Anti-Social Security Crusaders Fail to Incite Generational Warfare
Social Security is popular.
It is one of the most, if not the most, popular federal government-run programs. It is social insurance , not welfare. It provides Americans with a reliable source of income when: a senior retires from work, a child loses a working parent or if a worker becomes disabled.
Besides the old age benefits, most people don’t realize the value of life insurance provided to survivors through Social Security is more than $476,000 and the value of disability protection for a young disabled worker with a spouse and two children is more than $465,000.
Social Security is an American promise. We pay into the program during our working lives and we’re entitled to collect benefits. We paid for it. It’s our money.
Now, here’s the rub: the right wing hates it. It’s an example of how government works for the average Americans (and works extremely well ). In order to turn voters against Social Security, they plant seeds of doubt in younger workers’ minds. They claim it won’t “be there” for them and that seniors collecting benefits—which they paid for, mind you—are somehow sucking resources from younger generations who are still struggling with high unemployment and crushing student debt loads.
Funny, aren’t these economic hardships younger workers experience why we should be strengthening , not cutting, Social Security for future generations?
Los Angeles Times columnist Michael Hiltzik, one of the few mainstream media champions of Social Security, wrote an encouraging article July 4 how these efforts to pit "young versus old" aren’t working and that more people are pushing back against this narrative:
"I tell them that if [Social Security] is not there for you, it's because someone has chosen to take it away from you," says Kathryn Anne Edwards, 27, coauthor of "A Young Person's Guide to Social Security," a 60-page book published last year by the nonpartisan Economic Policy Institute and available for free.
"When I explain that to people my age, it really does resonate with them," she says. "They're under the assumption that it's some kind of mayfly, that it's only a matter of time before it gets put to bed. But if you explain that, no, it's meant to last forever, it resonates with them that it's a political issue and a political decision."
This “divide and conquer” strategy on Social Security got its roots in the 1983 libertarian Cato Journal, “ Achieving a 'Leninist' Strategy .” In order to reduce Social Security’s popularity, right wing think tanks had to discourage workers from thinking they would ever receive it. As a result, they are less likely to fight back against proposals to cut Social Security such as raising the retirement age or switching to a lower Cost-of-Living-Adjustment (COLA) known as the Chained CPI .
Even though Social Security does not contribute to the deficit, opportunists like former Sen. Alan Simpson—who recently called the California chapter of the Alliance for Retired Americans “ greedy geezers ”—are using the austerity craze as an excuse to make cuts in vital programs like Social Security. Now, more than ever, voters and especially younger generations have to push back against proposals to cut benefits.
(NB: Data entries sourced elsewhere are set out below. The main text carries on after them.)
(* ===== verification/DepositSpecs.v ===== *)
(** * What each deposit operation does to the database

    The relation each mutating operation of Deposits.v refines. *)

From Stdlib Require Import ZArith Lia.
From stdpp Require Import prelude strings sorting gmap.
From S2P Require Import Prelude GoStd Domain Store Effects Ledger Withdrawals WithdrawalSpecs.
From S2P Require Import Ports Deposits.

Lemma bind_bigint_Ok z c s u s' : bind_bigint z c s = (Ok u, s') → is_bigint z ∧ s' = bump s.
Proof.
  unfold bind_bigint. intros (db' & Hp & -> & _)%tx_exec_Ok.
  apply pg_require_ok in Hp as [Hz Hp]. split; [done|]. simplify_eq. by destruct s.
Qed.

Ltac m_ext ::=
  match goal with
  | H : scan_big _ _ _ _ = (Ok _, _) |- _ => apply scan_big_Ok in H; destruct H; subst
  | H : lock_withdrawal _ _ _ = (Ok _, _) |- _ =>
      apply lock_withdrawal_Ok in H; destruct H as (? & ? & ?); subst
  | H : advance_nonce _ _ _ _ = (Ok _, _) |- _ => apply advance_nonce_Ok in H; subst
  | H : bind_bigint _ _ _ = (Ok _, _) |- _ => apply bind_bigint_Ok in H; destruct H as [? ?]; subst
  | H : update_deposits _ _ _ _ = (Ok _, _) |- _ => unfold update_deposits in H
  end.

(** ** RecordObserved: a new row only when no live row has the key *)

Definition observed (d : Deposit) (db : DB) (inserted : bool) (db' : DB) : Prop :=
  if inserted then
    ∃ oid, insert_deposit_on_conflict_do_nothing (deposit_row d) db =
             PgOk (1%nat, set_deposits (t_deposits db ++ [deposit_row d]) db) ∧
      db' = set_outbox_events
              (t_outbox_events db ++
               [mkOutboxRow oid depositPendingEventType
                  (depositPendingPayload (dep_ID d) (dep_Chain d) (dep_Asset d) (dep_Address d)
                     (dep_TxHash d) (dep_LogIndex d) (big_String (dep_Amount d))) (dep_ObservedAt d)])
              (set_deposits (t_deposits db ++ [deposit_row d]) db)
  else db' = db ∧
    dr_key (deposit_row d) ∈ map dr_key (filter (λ r, dr_state r ≠ DepositOrphaned) (t_deposits db)).

Lemma insert_deposit_cases r db n db' :
  insert_deposit_on_conflict_do_nothing r db = PgOk (n, db') →
  (n = 0%nat ∧ db' = db ∧
     dr_key r ∈ map dr_key (filter (λ d, dr_state d ≠ DepositOrphaned) (t_deposits db))) ∨
  (n = 1%nat ∧ db' = set_deposits (t_deposits db ++ [r]) db ∧
     dr_key r ∉ map dr_key (filter (λ d, dr_state d ≠ DepositOrphaned) (t_deposits db)) ∧
     dr_id r ∉ map dr_id (t_deposits db) ∧ 0 < dr_amount r ∧ known_chain (dr_chain r) ∧
     known_asset (dr_asset r)).
Proof.
  unfold insert_deposit_on_conflict_do_nothing. intros H.
  repeat (apply pg_require_ok in H; let C := fresh "C" in destruct H as [C H]).
  destruct (decide _) as [Hin|Hin] in H; [injection H as <- <-; by left|].
  apply pg_require_ok in H as [Hid H]. injection H as <- <-. right. split_and!; done.
Qed.

Lemma RecordObserved_refines d :
  tx_refines (DepositRepository_RecordObserved d) (observed d).
Proof.
  intros c s b s' _ H. unfold DepositRepository_RecordObserved in H. m_inv.
  - match goal with Hi : insert_deposit_on_conflict_do_nothing _ _ = _ |- _ =>
      apply insert_deposit_cases in Hi as [(_ & -> & Hk)|(? & _)]; [|done] end. done.
  - m_outbox. split; [|done].
    match goal with Hi : insert_deposit_on_conflict_do_nothing _ _ = _ |- _ =>
      pose proof Hi as Hi'; apply insert_deposit_cases in Hi' as [(? & _)|(-> & -> & _)]; [done|] end.
    eexists. split; [done|]. done.
Qed.

(** ** Promotions *)

Definition promoted (from to : DepositState) (chain : Chain) (block : Z)
    (db : DB) (n : nat) (db' : DB) : Prop :=
  ∃ now, is_bigint block ∧ n = rows_affected (promotable from chain block) (t_deposits db) ∧
    db' = set_deposits
            (update_where (promotable from chain block) (dr_transition to now) (t_deposits db)) db.

Lemma PromoteToSafe_refines chain block :
  tx_refines (DepositRepository_PromoteToSafe chain block)
    (promoted DepositObserved DepositSafe chain block).
Proof.
  intros c s n s' _ H. unfold DepositRepository_PromoteToSafe in H. m_inv.
  split; [|done]. by eexists.
Qed.

Lemma PromoteToFinalized_refines chain block :
  tx_refines (DepositRepository_PromoteToFinalized chain block)
    (promoted DepositSafe DepositFinalized chain block).
Proof.
  intros c s n s' _ H. unfold DepositRepository_PromoteToFinalized in H. m_inv.
  split; [|done]. by eexists.
Qed.

(** ** OrphanDeposit *)

Definition orphaned (id : string) (db : DB) (_ : unit) (db' : DB) : Prop :=
  ∃ now oid, id ∈ map dr_id (t_deposits db) ∧
    db' = set_outbox_events
            (t_outbox_events db ++ [mkOutboxRow oid depositOrphanedEventType (depositOrphanedPayload id) now])
            (set_deposits
               (update_where (λ r, dr_id r = id) (dr_transition DepositOrphaned now) (t_deposits db)) db).

Lemma OrphanDeposit_refines id : tx_refines (DepositRepository_OrphanDeposit id) (orphaned id).
Proof.
  intros c s u s' _ H. unfold DepositRepository_OrphanDeposit in H. m_inv. m_outbox.
  split; [|done]. rename select (_ ≠ 0%nat) into Hn. apply rows_affected_pos in Hn as (r & Hr & <-).
  eexists _, _. split; [by apply list_elem_of_fmap_2|]. done.
Qed.

(** ** One credit *)

Definition credited (e : eligibleCreditDeposit) (db : DB) (_ : unit) (db' : DB) : Prop :=
  ∃ je db1 now oid, 0 < el_amount e ∧
    je_cause je = (depositCreditCauseType, el_depositID e) ∧
    posts db je (el_floatAccount e) (el_customerAccount e) (el_amount e) db1 ∧
    only_journal_differs db db1 ∧
    db' = set_outbox_events
            (t_outbox_events db ++
             [mkOutboxRow oid depositCreditedEventType
                (depositCreditedPayload (el_depositID e) (je_id je) (el_chain e) (el_asset e)
                   (big_String (el_amount e)) (el_customerID e)) now])
            (set_deposits
               (update_where (λ r, dr_id r = el_depositID e) (dr_transition DepositCredited now)
                  (t_deposits db)) db1).

Lemma credit_one_refines now e : tx_refines (credit_one now e) (credited e).
Proof.
  intros c s u s' _ H. unfold credit_one in H. m_inv. bool_to_prop. movement. m_outbox.
  split; [|done]. pose proof (only_journal_other _ _ Honly) as Hsame. destruct_and! Hsame.
  eexists _, _, _, _. split_and!; try done; cbn; [done|].
  match goal with E : t_deposits _ = _, E' : t_outbox_events _ = _ |- _ =>
    rewrite <-E, <-E' end. reflexivity.
Qed.

(** Sequences of transaction steps. *)
Fixpoint steps_over {X} (R : X → DB → unit → DB → Prop) (xs : list X) (db db' : DB) : Prop :=
  match xs with
  | [] => db' = db
  | x :: xs => ∃ db1, R x db tt db1 ∧ steps_over R xs db1 db'
  end.

Lemma forM_refines {X} (f : X → M unit) R l :
  (∀ x, tx_refines (f x) (R x)) → tx_refines (forM_ l f) (λ db _ db', steps_over R l db db').
Proof.
  intros Hf. induction l as [|x l IH]; intros c s u s' Hc H; simpl in H; m_inv; [done|].
  match goal with H1 : f x _ _ = _, H2 : forM_ l f _ _ = _ |- _ =>
    apply Hf in H1 as [HR1 HT1]; [|done]; apply IH in H2 as [HR2 HT2]; [|done] end.
  split; [|congruence]. destruct x0. simpl. eauto.
Qed.

Lemma CreditFinalizedDeposits_refines chain :
  tx_refines (DepositRepository_CreditFinalizedDeposits chain)
    (λ db n db', n = length (eligible_credits chain db) ∧
                 steps_over credited (eligible_credits chain db) db db').
Proof.
  intros c s n s' Hc H. unfold DepositRepository_CreditFinalizedDeposits in H. m_straight.
  match goal with Hf : forM_ _ _ _ _ = _ |- _ =>
    apply (forM_refines _ credited) in Hf as [HR HT]; [|intros; apply credit_one_refines|done] end.
  done.
Qed.

(** ** Cursors and observations *)

Lemma SetCursor_refines chain tier block :
  tx_refines (DepositRepository_SetCursor chain tier block)
    (λ db _ db', ∃ now, is_bigint block ∧ db' = upsert_cursor (mkCursorRow chain tier block now) db).
Proof.
  intros c s u s' _ H. unfold DepositRepository_SetCursor in H. m_inv. split; [|done]. eauto.
Qed.

Lemma Cursor_refines chain tier :
  tx_refines (DepositRepository_Cursor chain tier)
    (λ db n db', n = cursor_of db chain tier ∧ db' = db).
Proof. intros c s n s' _ H. unfold DepositRepository_Cursor in H. by m_inv. Qed.

Definition observation_recorded (o : UnsupportedTokenObservation) (db : DB) (b : bool) (db' : DB)
    : Prop :=
  if b then db' = set_unsupported (t_unsupported db ++ [o]) db ∧ un_key o ∉ map un_key (t_unsupported db)
  else db' = db ∧ un_key o ∈ map un_key (t_unsupported db).

Lemma RecordObservation_refines o :
  tx_refines (UnsupportedTokenRepository_RecordObservation o) (observation_recorded o).
Proof.
  intros c s b s' _ H. unfold UnsupportedTokenRepository_RecordObservation in H. m_straight.
  split; [|done].
  match goal with Hi : insert_unsupported_on_conflict_do_nothing _ _ = _ |- _ =>
    unfold insert_unsupported_on_conflict_do_nothing in Hi;
    repeat (apply pg_require_ok in Hi; destruct Hi as [_ Hi]);
    destruct (decide _) in Hi; [|apply pg_require_ok in Hi as [_ Hi]]; injection Hi as <- <- end;
    done.
Qed.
Fortunately, there are advocates like Edwards teaching younger workers the value of Social Security and why they are vested in this fight against cuts:
For me, the idea that this is generational warfare is preposterous. Generational warfare is what happens at Thanksgiving across the dinner table. This is about individual security. I tell people this is the best deal you'll get in your lifetime, the best insurance you probably didn't know you had.